(* ===== verification/Stream.v ===== *)
(** * Streams of MCAP bytes

    `stream.rs`: an MCAP writer over a [SharedBuffer], whose bytes
    [McapStreamHandle::flush] and [close] pass through a tokio channel to an
    [McapStream].  The channel is external ([Mpsc], with its documented laws); the
    writer is whatever sequence of writes it makes.  An [async] function that
    awaits is a state, with the bytes it has taken from the buffer and still has to
    send ([hd_waiting]); its future may be dropped there, and the stream may be dropped
    at any time.

    No byte is doubled or reordered between the writer and the stream, and what is lost
    is known ([stream_conserves]). *)

From S2P Require Import Prelude Bytes.
Local Open Scope Z_scope.

(** ** tokio's bounded channel *)

Inductive Poll (A : Type) := Ready (a : A) | Pending.
Arguments Ready {A} _.
Arguments Pending {A}.

(** [poll_send] is [send(..)] polled once; [mp_queue] are the messages not yet
    received, [mp_senders] and [mp_receiver] whether the two ends exist. *)
Class Mpsc := {
  mp_chan : Type;
  mp_channel : nat → mp_chan;
  mp_poll_send : list byte → mp_chan → Poll (result unit unit) * mp_chan;
  mp_try_send : list byte → mp_chan → result unit unit * mp_chan;
  mp_poll_recv : mp_chan → Poll (option (list byte)) * mp_chan;
  mp_drop_sender : mp_chan → mp_chan;
  mp_drop_receiver : mp_chan → mp_chan;
  mp_queue : mp_chan → list (list byte);
  mp_capacity : mp_chan → nat;
  mp_senders : mp_chan → bool;
  mp_receiver : mp_chan → bool
}.

Section observe.
Context `{Mpsc}.
Definition ends_of (c : mp_chan) : nat * bool * bool := (mp_capacity c, mp_senders c, mp_receiver c).
End observe.

Class MpscLaws `{Mpsc} : Prop := {
  mp_channel_law : ∀ n, mp_queue (mp_channel n) = [] ∧ ends_of (mp_channel n) = (n, true, true);
  mp_poll_send_law : ∀ m c, let '(r, d) := mp_poll_send m c in
    if mp_receiver c then
      if (length (mp_queue c) <? mp_capacity c)%nat
      then r = Ready (Ok tt) ∧ mp_queue d = mp_queue c ++ [m] ∧ ends_of d = ends_of c
      else r = Pending ∧ mp_queue d = mp_queue c ∧ ends_of d = ends_of c
    else r = Ready (Err tt) ∧ d = c;
  mp_try_send_law : ∀ m c, let '(r, d) := mp_try_send m c in
    if mp_receiver c && (length (mp_queue c) <? mp_capacity c)%nat
    then r = Ok tt ∧ mp_queue d = mp_queue c ++ [m] ∧ ends_of d = ends_of c
    else r = Err tt ∧ d = c;
  mp_poll_recv_law : ∀ c, let '(r, d) := mp_poll_recv c in
    mp_queue d = tail (mp_queue c) ∧ ends_of d = ends_of c ∧
    r = match mp_queue c with
        | m :: _ => Ready (Some m)
        | [] => if mp_senders c then Pending else Ready None
        end;
  mp_drop_sender_law : ∀ c, mp_queue (mp_drop_sender c) = mp_queue c ∧
    ends_of (mp_drop_sender c) = (mp_capacity c, false, mp_receiver c);
  mp_drop_receiver_law : ∀ c, mp_queue (mp_drop_receiver c) = [] ∧
    ends_of (mp_drop_receiver c) = (mp_capacity c, mp_senders c, false)
}.

(** ** [SharedBuffer] *)

Record Inner := { in_buffer : list byte; in_position : Z }.
Definition Inner_default : Inner := {| in_buffer := []; in_position := 0 |}.

(** [Write::write]; the position is a [u64]. *)
Definition SharedBuffer_write {E} (buf : list byte) (i : Inner) : result E (Z * Inner) :=
  position ← or_panic (E:=E) (checked_unsigned 64 (in_position i + Z.of_nat (length buf)));
  Ok (Z.of_nat (length buf), {| in_buffer := in_buffer i ++ buf; in_position := position |}).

▶ [TASK OBJECTIVE] Write out the material from the first line to the last, exactly.

▶ [REPLY]
(* ===== verification/Stream.v ===== *)
(** * Streams of MCAP bytes

    `stream.rs`: an MCAP writer over a [SharedBuffer], whose bytes
    [McapStreamHandle::flush] and [close] pass through a tokio channel to an
    [McapStream].  The channel is external ([Mpsc], with its documented laws); the
    writer is whatever sequence of writes it makes.  An [async] function that
    awaits is a state, with the bytes it has taken from the buffer and still has to
    send ([hd_waiting]); its future may be dropped there, and the stream may be dropped
    at any time.

    No byte is doubled or reordered between the writer and the stream, and what is lost
    is known ([stream_conserves]). *)

From S2P Require Import Prelude Bytes.
Local Open Scope Z_scope.

(** ** tokio's bounded channel *)

Inductive Poll (A : Type) := Ready (a : A) | Pending.
Arguments Ready {A} _.
Arguments Pending {A}.

(** [poll_send] is [send(..)] polled once; [mp_queue] are the messages not yet
    received, [mp_senders] and [mp_receiver] whether the two ends exist. *)
Class Mpsc := {
  mp_chan : Type;
  mp_channel : nat → mp_chan;
  mp_poll_send : list byte → mp_chan → Poll (result unit unit) * mp_chan;
  mp_try_send : list byte → mp_chan → result unit unit * mp_chan;
  mp_poll_recv : mp_chan → Poll (option (list byte)) * mp_chan;
  mp_drop_sender : mp_chan → mp_chan;
  mp_drop_receiver : mp_chan → mp_chan;
  mp_queue : mp_chan → list (list byte);
  mp_capacity : mp_chan → nat;
  mp_senders : mp_chan → bool;
  mp_receiver : mp_chan → bool
}.

Section observe.
Context `{Mpsc}.
Definition ends_of (c : mp_chan) : nat * bool * bool := (mp_capacity c, mp_senders c, mp_receiver c).
End observe.

Class MpscLaws `{Mpsc} : Prop := {
  mp_channel_law : ∀ n, mp_queue (mp_channel n) = [] ∧ ends_of (mp_channel n) = (n, true, true);
  mp_poll_send_law : ∀ m c, let '(r, d) := mp_poll_send m c in
    if mp_receiver c then
      if (length (mp_queue c) <? mp_capacity c)%nat
      then r = Ready (Ok tt) ∧ mp_queue d = mp_queue c ++ [m] ∧ ends_of d = ends_of c
      else r = Pending ∧ mp_queue d = mp_queue c ∧ ends_of d = ends_of c
    else r = Ready (Err tt) ∧ d = c;
  mp_try_send_law : ∀ m c, let '(r, d) := mp_try_send m c in
    if mp_receiver c && (length (mp_queue c) <? mp_capacity c)%nat
    then r = Ok tt ∧ mp_queue d = mp_queue c ++ [m] ∧ ends_of d = ends_of c
    else r = Err tt ∧ d = c;
  mp_poll_recv_law : ∀ c, let '(r, d) := mp_poll_recv c in
    mp_queue d = tail (mp_queue c) ∧ ends_of d = ends_of c ∧
    r = match mp_queue c with
        | m :: _ => Ready (Some m)
        | [] => if mp_senders c then Pending else Ready None
        end;
  mp_drop_sender_law : ∀ c, mp_queue (mp_drop_sender c) = mp_queue c ∧
    ends_of (mp_drop_sender c) = (mp_capacity c, false, mp_receiver c);
  mp_drop_receiver_law : ∀ c, mp_queue (mp_drop_receiver c) = [] ∧
    ends_of (mp_drop_receiver c) = (mp_capacity c, mp_senders c, false)
}.

(** ** [SharedBuffer] *)

Record Inner := { in_buffer : list byte; in_position : Z }.
Definition Inner_default : Inner := {| in_buffer := []; in_position := 0 |}.

(** [Write::write]; the position is a [u64]. *)
Definition SharedBuffer_write {E} (buf : list byte) (i : Inner) : result E (Z * Inner) :=
  position ← or_panic (E:=E) (checked_unsigned 64 (in_position i + Z.of_nat (length buf)));
  Ok (Z.of_nat (length buf), {| in_buffer := in_buffer i ++ buf; in_position := position |}).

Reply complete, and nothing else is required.